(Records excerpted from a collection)
--- START ---
Lemma validate_node_hashes_spec f :
  match validate_node_hashes f with
  | Ok _ => backward (nodes f) /\ digests_ok (nodes f)
  | Err _ => ~ (backward (nodes f) /\ digests_ok (nodes f))
  | Panic => False
  end.
Proof.
  unfold validate_node_hashes. pose proof (compute_node_hashes_spec (nodes f)) as Hc.
  destruct (compute_node_hashes (nodes f)) as [hs|e|]; cbn [rbind]; [|by intros [??]|done]. destruct Hc as [Hb Ht].
  assert (Hlook : forall p, p ∈ enumerate (zip (nodes f) hs) -> nodes f !! p.1 = Some p.2.1 /\ hs !! p.1 = Some p.2.2).
  { intros [i [n d]] Hp%elem_of_enumerate. cbn in *. by apply lookup_zip_Some in Hp. }
  assert (Hr : forall l, (forall p, p ∈ l -> nodes f !! p.1 = Some p.2.1 /\ hs !! p.1 = Some p.2.2) ->
    match rfor l (fun '(node_idx, (node, computed_digest)) =>
      if bool_decide (digest node = computed_digest) then Ok tt
      else Err (HashMismatch node_idx (digest node) computed_digest)) with
    | Ok _ => Forall (fun p => digest p.2.1 = p.2.2) l
    | Err _ => ~ digests_ok (nodes f)
    | Panic => False end).
  { induction l as [|[i [n d]] l IH]; intros Hl; [by constructor|]. cbn [rfor].
    destruct (Hl (i, (n, d)) ltac:(apply list_elem_of_here)) as [Hn Hd]. cbn in Hn, Hd.
    destruct (decide (digest n = d)) as [Heq|Hne]; [rewrite bool_decide_true by done|rewrite bool_decide_false by done];
      cbn [rbind].
    - specialize (IH ltac:(intros p Hp; apply Hl; by apply list_elem_of_further)).
      destruct (rfor _ _); [by constructor|done|done].
    - intros Hok. apply Hne. pose proof (hash_table_unique _ _ _ Hb Ht Hok) as ->.
      rewrite list_lookup_fmap, Hn in Hd. by injection Hd. }
  specialize (Hr _ Hlook). destruct (rfor _ _); [|naive_solver|done]. split; [done|].
  unfold digests_ok. assert (digest <$> nodes f = hs) as ->; [|done]. apply list_eq. intros i. destruct Ht as [Hl _].
  rewrite list_lookup_fmap. destruct (nodes f !! i) as [n|] eqn:Hn.
  - assert (i < length hs)%nat as Hi by (rewrite Hl; by eapply lookup_lt_Some).
    apply lookup_lt_is_Some in Hi as [d Hd]. rewrite Hd. cbn. f_equal.
    apply (proj1 (Forall_forall _ _) Hr (i, (n, d))). apply list_elem_of_lookup_2 with i. rewrite enumerate_lookup.
    assert (zip (nodes f) hs !! i = Some (n, d)) as -> by (by apply lookup_zip_Some). done.
  - apply lookup_ge_None in Hn. cbn. symmetry. apply lookup_ge_None. lia.
Qed.

Lemma validate_hashes_iff f : validate_node_hashes f = Ok tt <-> backward (nodes f) /\ digests_ok (nodes f).
Proof.
  pose proof (validate_node_hashes_spec f). destruct (validate_node_hashes f) as [[]|e|]; [done| |done]. by split.
Qed.

End Hashes.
--- END ---
▸ **WHAT IS EXPECTED**
Give the records above again, word for word.

▸ **EXERCISE RESPONSE**
Lemma validate_node_hashes_spec f :
  match validate_node_hashes f with
  | Ok _ => backward (nodes f) /\ digests_ok (nodes f)
  | Err _ => ~ (backward (nodes f) /\ digests_ok (nodes f))
  | Panic => False
  end.
Proof.
  unfold validate_node_hashes. pose proof (compute_node_hashes_spec (nodes f)) as Hc.
  destruct (compute_node_hashes (nodes f)) as [hs|e|]; cbn [rbind]; [|by intros [??]|done]. destruct Hc as [Hb Ht].
  assert (Hlook : forall p, p ∈ enumerate (zip (nodes f) hs) -> nodes f !! p.1 = Some p.2.1 /\ hs !! p.1 = Some p.2.2).
  { intros [i [n d]] Hp%elem_of_enumerate. cbn in *. by apply lookup_zip_Some in Hp. }
  assert (Hr : forall l, (forall p, p ∈ l -> nodes f !! p.1 = Some p.2.1 /\ hs !! p.1 = Some p.2.2) ->
    match rfor l (fun '(node_idx, (node, computed_digest)) =>
      if bool_decide (digest node = computed_digest) then Ok tt
      else Err (HashMismatch node_idx (digest node) computed_digest)) with
    | Ok _ => Forall (fun p => digest p.2.1 = p.2.2) l
    | Err _ => ~ digests_ok (nodes f)
    | Panic => False end).
  { induction l as [|[i [n d]] l IH]; intros Hl; [by constructor|]. cbn [rfor].
    destruct (Hl (i, (n, d)) ltac:(apply list_elem_of_here)) as [Hn Hd]. cbn in Hn, Hd.
    destruct (decide (digest n = d)) as [Heq|Hne]; [rewrite bool_decide_true by done|rewrite bool_decide_false by done];
      cbn [rbind].
    - specialize (IH ltac:(intros p Hp; apply Hl; by apply list_elem_of_further)).
      destruct (rfor _ _); [by constructor|done|done].
    - intros Hok. apply Hne. pose proof (hash_table_unique _ _ _ Hb Ht Hok) as ->.
      rewrite list_lookup_fmap, Hn in Hd. by injection Hd. }
  specialize (Hr _ Hlook). destruct (rfor _ _); [|naive_solver|done]. split; [done|].
  unfold digests_ok. assert (digest <$> nodes f = hs) as ->; [|done]. apply list_eq. intros i. destruct Ht as [Hl _].
  rewrite list_lookup_fmap. destruct (nodes f !! i) as [n|] eqn:Hn.
  - assert (i < length hs)%nat as Hi by (rewrite Hl; by eapply lookup_lt_Some).
    apply lookup_lt_is_Some in Hi as [d Hd]. rewrite Hd. cbn. f_equal.
    apply (proj1 (Forall_forall _ _) Hr (i, (n, d))). apply list_elem_of_lookup_2 with i. rewrite enumerate_lookup.
    assert (zip (nodes f) hs !! i = Some (n, d)) as -> by (by apply lookup_zip_Some). done.
  - apply lookup_ge_None in Hn. cbn. symmetry. apply lookup_ge_None. lia.
Qed.

Lemma validate_hashes_iff f : validate_node_hashes f = Ok tt <-> backward (nodes f) /\ digests_ok (nodes f).
Proof.
  pose proof (validate_node_hashes_spec f). destruct (validate_node_hashes f) as [[]|e|]; [done| |done]. by split.
Qed.

End Hashes.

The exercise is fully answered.